"Zan, lu yakin mau pake setelan warna merah?" Win mengangkat alisnya, terlihat sedikit bingung, namun yang ditanya masih sibuk berkaca. Ini bukan pertama kalinya pertanyaan itu diajukan, dan jawaban yang sudah dia duga pun muncul.
Pertanyaan itu ditanggapi oleh Fauzan dengan anggukan kepala dan senyum yang menggambarkan ketegasannya. "Tapi dress codenya putih, Zan," Win melanjutkan dengan suara yang penuh pengertian, seolah mencoba memberikan saran bijak kepada sahabatnya yang kerap kali bertindak di luar dugaan.

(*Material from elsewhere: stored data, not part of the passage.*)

Lemma first_loop_after_setup_witness :
  existsb (link_up_from 2) (seq 0 3) = true /\
   link_up_within 3 (wifi_status (tick_establish_succeeds 215)) = true /\
   1000 <= millis (tick_establish_succeeds 215) < 2 ^ 32 /\
   tb_connected (tick_establish_succeeds 215) = false /\
   tb_connect (tick_establish_succeeds 215) = true /\
   exists
     (g0 : globals Z) (t0 : list (event Z)) (g' : globals Z) 
   (w : list (event Z)),
     setup 3 sample_prefs (link_up_from 2) (globals_init 0) =
     Some (Normal tt g0 t0) /\
     forallb link_event w = true /\
     loop sample_serialize 3 (tick_establish_succeeds 215) g0 =
     Some
       (Normal tt g'
          (Millis (millis (tick_establish_succeeds 215))
           :: w ++
              (let sample := pt100_temperature (tick_establish_succeeds 215) in
               let payload :=
                 sample_serialize [("temperature_celsius", sample)] in
               [Tb_connected false; Store (Set_mqttConnected false);
                Tb_connect "mqtt.thingsboard.cloud"
                  (getString (pref_mqtt_token sample_prefs) "") 1883 true;
                Store (Set_mqttConnected true);
                Firmware_Send_Info (Some "PT100_Cold_Storage") "1.3.0";
                Firmware_Send_State "UPDATED";
                Subscribe_Firmware_Update
                  {|
                    ota_progress := Fn_onOtaProgress;
                    ota_completed := Fn_onOtaCompleted;
                    ota_title := Some "PT100_Cold_Storage";
                    ota_version := "1.3.0";
                    ota_retries := 24;
                    ota_packet_size := 4096
                  |};
                Store
                  (Set_lastConnectionCheckMillis
                     (millis (tick_establish_succeeds 215)));
                Store (Set_sendInitialTelemetry false);
                Pt100_temperature 100 430 sample;
                Store (Set_temperatureCelsius sample);
                Store (Set_telemetryJson "temperature_celsius" sample);
                Store (Set_jsonBuffer payload); SendTelemetryJson payload;
                Store Clear_telemetryJson;
                Store
                  (Set_lastTelemetryMillis
                     (millis (tick_establish_succeeds 215)));
                Tb_loop]))).
Proof.
  do 5 (split; [first [reflexivity | cbn; lia | intros; reflexivity]|]).
  apply (first_loop_after_setup Z 0 sample_serialize 3%nat sample_prefs (link_up_from 2) (tick_establish_succeeds 215)); first [reflexivity | cbn; lia | intros; reflexivity].
Defined.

Fauzan memiringkan kepala sambil terus menatap dirinya sendiri di depan kaca. Setelan warna merah maron melekat di tubuhnya dengan begitu sempurna, seolah diciptakan khusus untuknya. Dia merapikan dasi hitam yang dipadukan sangat rapi dengan setelan itu. Tangan-tangannya yang terampil bergerak dengan gesit, menunjukkan bahwa pemilihan pakaian ini tak terjadi begitu saja.
Win menggaruk kepalanya dengan bingung, tidak sepenuhnya memahami alasan di balik pilihan pakaian Fauzan. "Lu tau kenapa gua milih merah?" tanyanya pada Win, matanya yang tajam mencari kepastian di mata sahabatnya.

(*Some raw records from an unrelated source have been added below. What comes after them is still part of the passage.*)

(* ===================================================================== *)
(** ** Part VIII.  Properties of the response contract                    *)
(* ===================================================================== *)

Lemma format_response_exclusive (utterance : string) (outcome : SearchOutcome) :
  response_exclusive (format_response utterance outcome).
Proof.
  unfold response_exclusive.
  destruct outcome as [[| item items] | text]; cbn;
    repeat split; intros; try discriminate; try congruence;
    try (exfalso; congruence).
Qed.

(** C4.  Every response the search interface returns to its caller is
    exclusive: its [response_type] is "results" if and only if [archives] is
    not empty, if and only if [message] is null; an empty result set comes out
    as a message response; and [total] is the number of archives. *)
Theorem search_response_is_exclusive
  (classify : string -> Intent) (search_path : string -> M SearchOutcome)
  (utterance : string) (s : Store) :
  match search classify search_path utterance s with
  | (_, inr response) =>
      response_exclusive response /\
      total response = Z.of_nat (List.length (archives response)) /\
      (response_type response = "results" \/ response_type response = "message")
  | (_, inl _) => True
  end.
Proof.
  unfold search, bind.
  destruct (refinement_controller classify search_path utterance s)
    as [s' [e | outcome]]; [exact I |].
  cbn. split; [apply format_response_exclusive |].
  destruct outcome as [[| item items] | text]; cbn; auto.
Qed.

Lemma canned_response_shown (text : string) (fallback : string) :
  text <> EmptyString -> opt_or_else (Some text) fallback = text.
Proof. destruct text; [intros H; now elim H | reflexivity]. Qed.

(** C5.  For an utterance classified UNCLEAR, UNRELATED or GREETING, the
    search interface answers without touching the store, so that no request
    reaches the search tool, and its answer is the message response whose
    text is, character for character, the fixed response of that intent; the
    chat panel shows that text as it is, in one assistant message without
    results. *)
Theorem non_search_intent_gets_canned_message
  (classify : string -> Intent) (search_path : string -> M SearchOutcome)
  (utterance : string) (s : Store) (browser : Browser) :
  classify utterance <> HERITAGE_SEARCH ->
  exists text : string,
    canned_response (classify utterance) = Some text /\
    search classify search_path utterance s
    = (s, inr {| response_type := "message";
                 archives := [];
                 total := 0;
                 query := utterance;
                 message := Some text |}) /\
    on_result browser {| response_type := "message";
                         archives := [];
                         total := 0;
                         query := utterance;
                         message := Some text |}
    = [ AppendMessage {| msg_id := toString (clock browser 2 + 1);
                         msg_role := assistant;
                         msg_content := text;
                         msg_timestamp := clock browser 3;
                         msg_files := None;
                         msg_archiveResults := None |} ].
Proof.
  intros Hintent. unfold search, refinement_controller, bind.
  destruct (classify utterance); [now elim Hintent | | |];
    eexists; (split; [reflexivity |]); split; reflexivity.
Qed.

Lemma non_search_intent_gets_canned_message_witness :
  (fun _ : string => GREETING) "hello" <> HERITAGE_SEARCH /\
  exists text : string,
    canned_response ((fun _ : string => GREETING) "hello") = Some text /\
    search (fun _ => GREETING) (fun _ => ret (Results [])) "hello" first_store
    = (first_store,
       inr {| response_type := "message";
              archives := [];
              total := 0;
              query := "hello";
              message := Some text |}) /\
    on_result failing_browser {| response_type := "message";
                                 archives := [];
                                 total := 0;
                                 query := "hello";
                                 message := Some text |}
    = [ AppendMessage {| msg_id := toString (clock failing_browser 2 + 1);
                         msg_role := assistant;
                         msg_content := text;
                         msg_timestamp := clock failing_browser 3;
                         msg_files := None;
                         msg_archiveResults := None |} ].
Proof.
  split; [discriminate |].
  apply (non_search_intent_gets_canned_message (fun _ => GREETING)
           (fun _ => ret (Results [])) "hello" first_store failing_browser).
  discriminate.
Defined.

(* ===================================================================== *)
(** ** Part IX.  The best result set                                      *)
(* ===================================================================== *)

(** [wrap_tool_call] has no statement that writes [best_results]. *)
Lemma wrap_tool_call_keeps_best_results (self : SearchRefinementMiddleware)
  (request : ToolRequest) (handler : Handler) (s : Store) :
  best_results (agent_state (fst (wrap_tool_call self request handler s)))
  = best_results (agent_state s).
Proof.
  destruct (is_search_call request) eqn:Hname.
  - destruct (handler request) as [e | result] eqn:Hr.
    + rewrite (wrap_tool_call_raises self request handler s e Hname Hr).
      apply best_results_before.
    + rewrite (wrap_tool_call_returns self request handler s result Hname Hr).
      apply best_results_after.
  - rewrite (wrap_tool_call_other self request handler s Hname). reflexivity.
Qed.

(** C8 (what the code does).  In a session whose first attempt finds a 0.25
    match and whose second attempt finds a 0.55 match, the session ends after
    the second attempt with the 0.55 match, and [bestResultSet] is empty
    before, between and after the two attempts: neither attempt, though its
    top similarity exceeds that of the stored set, replaces it. *)
Theorem best_results_never_replaced :
  let run := session_after default_middleware improving_results
                           lengthening_agent (Some "batik") "call_1" in
  bestResultSet (run 0%nat) = [] /\
  attemptCount (run 1%nat) = 1 /\
  bestResultSet (run 1%nat) = [] /\
  attemptCount (run 2%nat) = 2 /\
  surfaced_items (run 2%nat) = [scored "batik" 0.55%float] /\
  bestResultSet (run 2%nat) = [].
Proof. vm_compute. repeat split. Qed.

Win menggelengkan kepalanya, memutuskan untuk memberi Fauzan kesempatan untuk menjelaskan. Meskipun keduanya sudah berteman sejak lama, namun isi kepala Fauzan seringkali seperti teka-teki yang rumit. Dia belajar untuk tidak membuat asumsi terlalu cepat.
Fauzan tersenyum tipis, senyum yang mencerminkan rahasia yang dia bawa. Meskipun Win tidak mengerti, apa hal yang membuat Fauzan percaya diri dalam pemilihan warna pakaian ini.
"Kemarahan," ujar Fauzan, matanya menyorot dengan sangat tajam hingga alis tebalnya menonjol, membentuk wajah tegas yang seringkali membuat lawan bicaranya merasa sedikit tak nyaman.
"Hari ini, gua akan menunjukkan kemarahan gua," lanjut Fauzan dengan nada penuh keyakinan, suaranya rendah namun penuh dengan otoritas yang sulit diabaikan. "Dan memperlihatkan siapa pemenang sesungguhnya." Sambil berbicara, ia memasukkan kedua tangannya ke dalam kantong celananya, tetap menatap dirinya sendiri di depan cermin dengan sorotan mata yang penuh tekad, lalu menyeringai, seolah merasakan kepuasan mendalam atas apa yang akan terjadi.
Win benar-benar bingung. Ia merasa seperti berjalan di atas kawat tipis antara kebingungan dan keingintahuan. Apa yang dimaksudkan Fauzan dengan semua ini?
"Jangan bertindak sembarangan, Zan," Win memperingatkan dengan suara serak, ketegangan jelas terasa dalam nadanya. Meskipun ia tidak memiliki petunjuk tentang rencana yang akan dijalankan Fauzan, ia tahu ini bukanlah sesuatu yang bisa diabaikan.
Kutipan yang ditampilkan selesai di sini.